[Records supplied Boundary: Start]

(** * Flare FTSO provider monitor: a shallow embedding of [agent.py] and [main.py]

    The two Python modules are glue around three external collaborators: the
    browser-automation agent, the pydantic validator and the [requests] HTTP
    client.  The embedding keeps the control flow of the source (exceptions,
    [try]/[except], the [while True] loop) and makes every external answer an
    explicit input:

    - Python floats are IEEE binary64 numbers, the kernel's [float];
    - an exception is a class name with its message; a computation returns
      [Ok v] or [Raise e] together with the events it produced (log records,
      HTTP posts, agent runs, sleeps), in order;
    - only exceptions derived from [Exception] are modelled.  [KeyboardInterrupt],
      [SystemExit] and task cancellation derive from [BaseException], pass
      through every [except Exception] of the source and stand for the external
      interruption of the process, which is outside this model;
    - the constructors [ChatOpenAI], [BrowserConfig], [Browser], [Controller]
      and [Agent] are taken to succeed. *)

From Stdlib Require Import ZArith List String Ascii Bool Lia Floats.
From Stdlib Require Import DecimalString.
Import ListNotations.

Open Scope string_scope.

(** ** Python values *)

(** An exception object: its class and [str(e)]. *)
Record exn : Type := PyExn { exn_class : string; exn_msg : string }.

Definition str_exn (e : exn) : string := exn_msg e.

Inductive result (A : Type) : Type :=
| Ok (a : A)
| Raise (e : exn).

Arguments Ok {A} a.
Arguments Raise {A} e.

Inductive level : Type := INFO | WARNING | ERROR.

(** The JSON body of the Telegram request. *)
Record payload : Type := Payload {
  chat_id : string;
  text : string;
  parse_mode : string
}.

(** What a run leaves behind, in order. *)
Inductive event : Type :=
| Log (l : level) (msg : string)                            (* [logger.info/warning/error] *)
| AgentRun (task : string)                                  (* [agent.run()], a browser session *)
| HttpPost (url : string) (json : payload) (timeout : Z)    (* [requests.post] *)
| Sleep (seconds : float).                                  (* [asyncio.sleep] *)

(** ** The monad of the embedding: an outcome with the events produced so far *)

Definition M (A : Type) : Type := (result A * list event)%type.

Definition ret {A} (a : A) : M A := (Ok a, []).

Definition raise {A} (e : exn) : M A := (Raise e, []).

Definition emit (ev : event) : M unit := (Ok tt, [ev]).

Definition bind {A B} (m : M A) (k : A -> M B) : M B :=
  match m with
  | (Ok a, evs) => let (r, evs') := k a in (r, (evs ++ evs')%list)
  | (Raise e, evs) => (Raise e, evs)
  end.

(** [try: m except Exception as e: h e] *)
Definition try_except {A} (m : M A) (h : exn -> M A) : M A :=
  match m with
  | (Ok a, evs) => (Ok a, evs)
  | (Raise e, evs) => let (r, evs') := h e in (r, (evs ++ evs')%list)
  end.

Declare Scope py_scope.
Delimit Scope py_scope with py.
Notation "x <- m ;; k" := (bind m (fun x => k))
  (at level 61, m at next level, right associativity) : py_scope.
Notation "m ;;; k" := (bind m (fun _ => k))
  (at level 61, right associativity) : py_scope.
Open Scope py_scope.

[Records supplied Boundary: End]

__Assigned task__. This exercise requires all the entries to be written out again exactly.

__Task output__.
(** * Flare FTSO provider monitor: a shallow embedding of [agent.py] and [main.py]

    The two Python modules are glue around three external collaborators: the
    browser-automation agent, the pydantic validator and the [requests] HTTP
    client.  The embedding keeps the control flow of the source (exceptions,
    [try]/[except], the [while True] loop) and makes every external answer an
    explicit input:

    - Python floats are IEEE binary64 numbers, the kernel's [float];
    - an exception is a class name with its message; a computation returns
      [Ok v] or [Raise e] together with the events it produced (log records,
      HTTP posts, agent runs, sleeps), in order;
    - only exceptions derived from [Exception] are modelled.  [KeyboardInterrupt],
      [SystemExit] and task cancellation derive from [BaseException], pass
      through every [except Exception] of the source and stand for the external
      interruption of the process, which is outside this model;
    - the constructors [ChatOpenAI], [BrowserConfig], [Browser], [Controller]
      and [Agent] are taken to succeed. *)

From Stdlib Require Import ZArith List String Ascii Bool Lia Floats.
From Stdlib Require Import DecimalString.
Import ListNotations.

Open Scope string_scope.

(** ** Python values *)

(** An exception object: its class and [str(e)]. *)
Record exn : Type := PyExn { exn_class : string; exn_msg : string }.

Definition str_exn (e : exn) : string := exn_msg e.

Inductive result (A : Type) : Type :=
| Ok (a : A)
| Raise (e : exn).

Arguments Ok {A} a.
Arguments Raise {A} e.

Inductive level : Type := INFO | WARNING | ERROR.

(** The JSON body of the Telegram request. *)
Record payload : Type := Payload {
  chat_id : string;
  text : string;
  parse_mode : string
}.

(** What a run leaves behind, in order. *)
Inductive event : Type :=
| Log (l : level) (msg : string)                            (* [logger.info/warning/error] *)
| AgentRun (task : string)                                  (* [agent.run()], a browser session *)
| HttpPost (url : string) (json : payload) (timeout : Z)    (* [requests.post] *)
| Sleep (seconds : float).                                  (* [asyncio.sleep] *)

(** ** The monad of the embedding: an outcome with the events produced so far *)

Definition M (A : Type) : Type := (result A * list event)%type.

Definition ret {A} (a : A) : M A := (Ok a, []).

Definition raise {A} (e : exn) : M A := (Raise e, []).

Definition emit (ev : event) : M unit := (Ok tt, [ev]).

Definition bind {A B} (m : M A) (k : A -> M B) : M B :=
  match m with
  | (Ok a, evs) => let (r, evs') := k a in (r, (evs ++ evs')%list)
  | (Raise e, evs) => (Raise e, evs)
  end.

(** [try: m except Exception as e: h e] *)
Definition try_except {A} (m : M A) (h : exn -> M A) : M A :=
  match m with
  | (Ok a, evs) => (Ok a, evs)
  | (Raise e, evs) => let (r, evs') := h e in (r, (evs ++ evs')%list)
  end.

Declare Scope py_scope.
Delimit Scope py_scope with py.
Notation "x <- m ;; k" := (bind m (fun x => k))
  (at level 61, m at next level, right associativity) : py_scope.
Notation "m ;;; k" := (bind m (fun _ => k))
  (at level 61, right associativity) : py_scope.
Open Scope py_scope.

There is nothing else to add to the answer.